Gustavo Adolfo

Era de noche. Gustavo Adolfo fumaba junto a la ventana abierta de par en par y el ojo rojizo y brillante de su cigarrillo había estado siguiendo los pasos de su preciosa vecina hasta ser engullida por el portal.

No había podido conciliar el sueño y aunque odiaba fumar dentro de casa, había terminado por hacerlo en el balcón, a oscuras. Sabiendo que la luz del pitillo lo convertiría en un blanco fácil. No podía evitar ese tipo de pensamientos, aunque su vida ya no dependiera de ellos.

Ahora sus trabajos se habían convertido en trabajillos de tercera. Si al menos llegase pronto el Mariscal… Ya no podría tardar demasiado.

Y mientras tanto ahí estaba, ocupándose de pringados que se creían alguien y trapicheaban con drogas y mujeres. Y él, él que había vivido como un rey junto al Mariscal, ahora tenía que obedecer a esos individuos a los que despreciaba.

«¡Gonorreas!» Al amanecer partiría a Salou. Era una misión absurdamente sencilla. Tan sólo tenía que acompañar a los de Juan a realizar una entrega. Llevar su arma, afinar la vista y vigilar que no pasase nada. Parecía sencillo. Pero si algo había aprendido en estos años es que nunca sabías qué podía pasar. Que el trabajo más fácil podía convertirse en una pesadilla.

Gustavo Adolfo suspiró.

Apenas corría aire y el calor húmedo de Barcelona le hacía sudar. El fino papel de fumar se le pegaba a los dedos. Apuró la colilla y sus pensamientos, como el humo, caracolearon alrededor del encargo que le esperaba al día siguiente y desde allí retrocedieron hasta aquella, su primera vez.

Su primera muerte ocurrió en un día de primavera tan hermoso como eran los días de primavera en su tierra. El cielo lucía azul y sin nubes, y la luz era amarilla. La luz de su tierra siempre había sido más brillante, más clara, más salvaje que la de acá. Una luz que quemaba.

Aquel día habían andado demasiado y todos estaban cansados. Los gringos mucho más, y uno de ellos, el herido, retrasaba la marcha del grupo. Si no hubiera sido por lo que valía, ya lo habrían matado de un tiro en cualquier ladera.
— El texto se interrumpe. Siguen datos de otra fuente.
(** * mongo-compression-demo: a shallow embedding of [main.go]

    The benchmark synthesises one large BSON document, inserts it once per
    wire compressor (snappy, zlib, zstd) through a fresh client, reads the
    collection's storage size back and reports reduction, ratio, a
    network-traffic projection and a cost projection.

    Conventions of the embedding:
    - Go's [int], [int64] and [time.Duration] are [Z]; [float64] is the
      kernel's binary64 [float], so every arithmetic step rounds as the
      machine does (operations are rounded one by one, as on amd64; the
      optional fusing of [x*y+z] that the language allows is not modelled);
    - a byte is a [Z] in [0, 256);
    - [primitive.D] is an ordered list of key/value pairs, [primitive.M]
      and [bson.M] are finite maps from strings;
    - the MongoDB server, the BSON encoder and the clock are a [Backend]
      of oracles that answer from the history of calls so far; the history
      is the state threaded through the program;
    - a Go function returning [(T, error)] returns [Ret v err]; a run-time
      panic is [Panic msg];
    - of standard output only the orchestrator's progress line is kept as
      an event; the reporter returns the values it prints, and the
      rendering (colours, number formats, the fixed table of expected
      results) is left out. *)

From Stdlib Require Import ZArith String Ascii List Floats Lia.
From stdpp Require Import base option list strings gmap pretty.

#[local] Set Warnings "-inexact-float,-register-all".
#[local] Open Scope string_scope.
#[local] Open Scope Z_scope.

(** ** Numbers *)

(** [float64(x)] for an integer [x]: the nearest binary64 value, ties to
    even. *)
Definition float64 (x : Z) : float :=
  SF2Prim (binary_normalize prec emax x 0 false).

(** [byte(x)] for an integer [x]: the low eight bits. *)
Definition byte (x : Z) : Z := x mod 256.

(** Go's [%] on integers truncates towards zero. *)
Definition go_rem (a b : Z) : Z := Z.rem a b.

(** [int(f)] for a float [f]: the fraction is discarded; a value that is
    not finite converts to the smallest int64, as the amd64 conversion
    instruction answers. *)
Definition int_of_float64 (f : float) : Z :=
  match Prim2SF f with
  | S754_zero _ => 0
  | S754_finite s m e =>
      let mag := if (0 <=? e)%Z then Z.pos m * 2 ^ e else Z.pos m / 2 ^ (- e) in
      let v := if s then - mag else mag in
      if ((- 2 ^ 63 <=? v) && (v <? 2 ^ 63))%bool then v else - 2 ^ 63
  | _ => - 2 ^ 63
  end.

(** ** BSON values *)

Inductive BsonValue : Type :=
| VNil
| VInt (i : Z)
| VInt32 (i : Z)
| VInt64 (i : Z)
| VDouble (f : float)
| VString (s : string)
| VBool (b : bool)
| VObjectID (id : list Z)
| VTime (t : Z)
| VBytes (bs : list Z)
| VStrings (ss : list string)
| VInts (xs : list Z)
| VArray (vs : list BsonValue)
| VM (m : gmap string BsonValue)
| VD (d : list (string * BsonValue)).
Gustavo Adolfo nunca había tenido un arma como aquella entre las manos y sencillamente se le escapó. El sonido y el movimiento de la ráfaga le pillaron desprevenido. Controló el arma a tiempo y eso salvó al hombre, pero no a la chica.
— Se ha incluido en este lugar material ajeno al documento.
Lemma SFleb_trans (x y z : spec_float) :
  SFleb x y = true -> SFleb y z = true -> SFleb x z = true.
Proof.
  unfold SFleb, SFcompare.
  destruct x as [s1|s1| |s1 m1 e1], y as [s2|s2| |s2 m2 e2], z as [s3|s3| |s3 m3 e3];
    simpl; try discriminate;
    try (destruct s1); try (destruct s2); try (destruct s3); simpl;
    try discriminate; try reflexivity; intros H1 H2; order_cases.
Qed.

(** ** Rounding a score never produces a NaN *)

Lemma shr_1_nonneg (mrs : shr_record) : 0 <= shr_m mrs -> 0 <= shr_m (shr_1 mrs).
Proof.
  destruct mrs as [m r s]. simpl.
  destruct m as [|p|p]; [simpl; lia | | lia].
  intros _. destruct p; simpl; lia.
Qed.

Lemma iter_shr_1_nonneg (p : positive) (mrs : shr_record) :
  0 <= shr_m mrs -> 0 <= shr_m (iter_pos shr_1 p mrs).
Proof.
  revert mrs. induction p as [p IH|p IH|]; intros mrs H; simpl.
  - apply IH, IH, shr_1_nonneg, H.
  - apply IH, IH, H.
  - apply shr_1_nonneg, H.
Qed.

Lemma shr_fexp_nonneg (m e : Z) (l : location) :
  0 <= m -> 0 <= shr_m (fst (shr_fexp Float64.prec Float64.emax m e l)).
Proof.
  intros H. unfold shr_fexp, shr.
  assert (H0 : 0 <= shr_m (shr_record_of_loc m l)).
  { destruct l as [|[]]; exact H. }
  destruct (_ - e) as [|p|p]; simpl; try exact H0.
  apply iter_shr_1_nonneg, H0.
Qed.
—¡No pusiste el seguro! ¡Serás bola!

Otro tomó su arma y le mostró cómo se hacía.

Fue sin querer. La mató de una manera así de torpe y chapucera. Contempló las piernas destrozadas de la americana y su único pensamiento fue que había sido una lástima acabar con lo único bonito que tenía esa mujer de aspecto caballuno e idiota.

Se notó raro por no sentir nada excepto rabia al aguantar el chaparrón de Cortés reprochándole el estropicio.
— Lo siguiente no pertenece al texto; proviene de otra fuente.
Definition timed_out_news : pydict :=
  [ ("name", VStr "News"); ("group", VStr "Uncategorized"); ("logo", VStr "");
    ("attributes", VStr "-1"); ("url", VStr "http://a.example/live");
    ("working", VBool false); ("status_code", VInt 0);
    ("error", VStr "Timeout"); ("response_time", VInt 5) ].

(** The analyzer after [check_all_links] on that network. *)
Definition checked_one : analyzer :=
  {| channels := [news_channel]; total_channels := 1; working_channels := 0;
     dead_channels := 1; checked_channels := [timed_out_news] |}.

(** The analyzer after [parse_m3u] of the playlist whose two channels share
    one url. *)
Definition twin_parsed : analyzer :=
  match parse_m3u (Some twin_playlist) init with
  | Ret (_, self) => self
  | Raise _ => init
  end.

(** ** The rest of the analyzer: files, [analyze_playlist] and the endpoint *)

(** The file system: the text that reading a path gives. *)
Abbreviation files := (list (string * string)).

(** What reading makes of the bytes of a file. *)
Module PyFile.

#[local] Open Scope N_scope.

(** A byte [10xxxxxx]. *)
Definition is_continuation (b : N) : bool := (128 <=? b) && (b <? 192).

(** The low [bits] bits of a byte. *)
Definition low (bits : N) (b : N) : N := N.land b (N.ones bits).

(** [bytes.decode('utf-8', errors='ignore')], on the values of the bytes and
    to code points: a byte that starts no sequence is dropped; a sequence
    cut by a byte that does not continue it is dropped up to that byte; a
    sequence cut by the end of the data is dropped. The second byte decides
    on the sequences that are too long for their code point, on the
    surrogates and on the code points above [10FFFF]. *)
Fixpoint utf8_decode (bs : list N) : list N :=
  match bs with
  | [] => []
  | b0 :: rest =>
      if b0 <? 128 then b0 :: utf8_decode rest
      else if b0 <? 194 then utf8_decode rest
      else if b0 <? 224 then
        match rest with
        | [] => []
        | b1 :: rest1 =>
            if is_continuation b1
            then N.lor (N.shiftl (low 5 b0) 6) (low 6 b1) :: utf8_decode rest1
            else utf8_decode rest
        end
      else if b0 <? 240 then
        match rest with
        | [] => []
        | b1 :: rest1 =>
            if negb (is_continuation b1)
               || (b0 =? 224) && (b1 <? 160)
               || (b0 =? 237) && (160 <=? b1)
            then utf8_decode rest
            else
              match rest1 with
              | [] => []
              | b2 :: rest2 =>
                  if is_continuation b2
                  then N.lor (N.shiftl (low 4 b0) 12)
                         (N.lor (N.shiftl (low 6 b1) 6) (low 6 b2))
                       :: utf8_decode rest2
                  else utf8_decode rest1
              end
        end
      else if b0 <? 245 then
        match rest with
        | [] => []
        | b1 :: rest1 =>
            if negb (is_continuation b1)
               || (b0 =? 240) && (b1 <? 144)
               || (b0 =? 244) && (144 <=? b1)
            then utf8_decode rest
            else
              match rest1 with
              | [] => []
              | b2 :: rest2 =>
                  if negb (is_continuation b2) then utf8_decode rest1
                  else
                    match rest2 with
                    | [] => []
                    | b3 :: rest3 =>
                        if is_continuation b3
                        then N.lor (N.shiftl (low 3 b0) 18)
                               (N.lor (N.shiftl (low 6 b1) 12)
                                  (N.lor (N.shiftl (low 6 b2) 6) (low 6 b3)))
                             :: utf8_decode rest3
                        else utf8_decode rest2
                    end
              end
        end
      else utf8_decode rest
  end.

(** The translation of line ends of a file opened in text mode: a carriage
    return with the line feed after it, or alone, is read as a line feed. *)
Fixpoint universal_newlines (cs : list N) : list N :=
  match cs with
  | [] => []
  | c :: rest =>
      if c =? 13 then
        10 :: match rest with
              | c' :: rest' =>
                  if c' =? 10 then universal_newlines rest'
                  else universal_newlines rest
              | [] => []
              end
      else c :: universal_newlines rest
  end.

(** Code points as a [string], when each of them is below 256. *)
Fixpoint to_str (cs : list N) : option string :=
  match cs with
  | [] => Some EmptyString
  | c :: rest =>
      if c <? 256
      then match to_str rest with
           | Some s => Some (String (ascii_of_N c) s)
           | None => None
           end
      else None
  end.

(** [open(path, 'r', encoding='utf-8', errors='ignore').read()] on a file
    of the given bytes. *)
Definition read_text (content : list Byte.byte) : option string :=
  to_str (universal_newlines (utf8_decode (List.map Byte.to_N content))).

End PyFile.

(** [open(path, 'r', encoding='utf-8', errors='ignore').read()] *)
Definition read_file (path : string) (fs : files) : res string :=
  match PyDict.get path fs with
  | Some text => Ret text
  | None => Raise (Exn OtherException "No such file or directory")
  end.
Era muy joven e inexperto.

Su primera muerte fue una muerte estúpida. Pero ¿acaso no lo son todas? Y ¿acaso no son estúpidas todas las vidas?

El cigarrillo había terminado por extinguirse entre sus dedos.

Gustavo Adolfo contempló el semáforo ponerse en ámbar y dos carros arrancar. Uno rapidísimo, como si le faltase tiempo para llegar a ningún sitio. El otro lento y torpe, como si fuese un conductor que acabase de aprender a conducir o un borracho de reflejos aturdidos.

Observó cómo se perdían por la avenida y entonces arrojó la colilla a la calle. Acertó a encestarla en la papelera.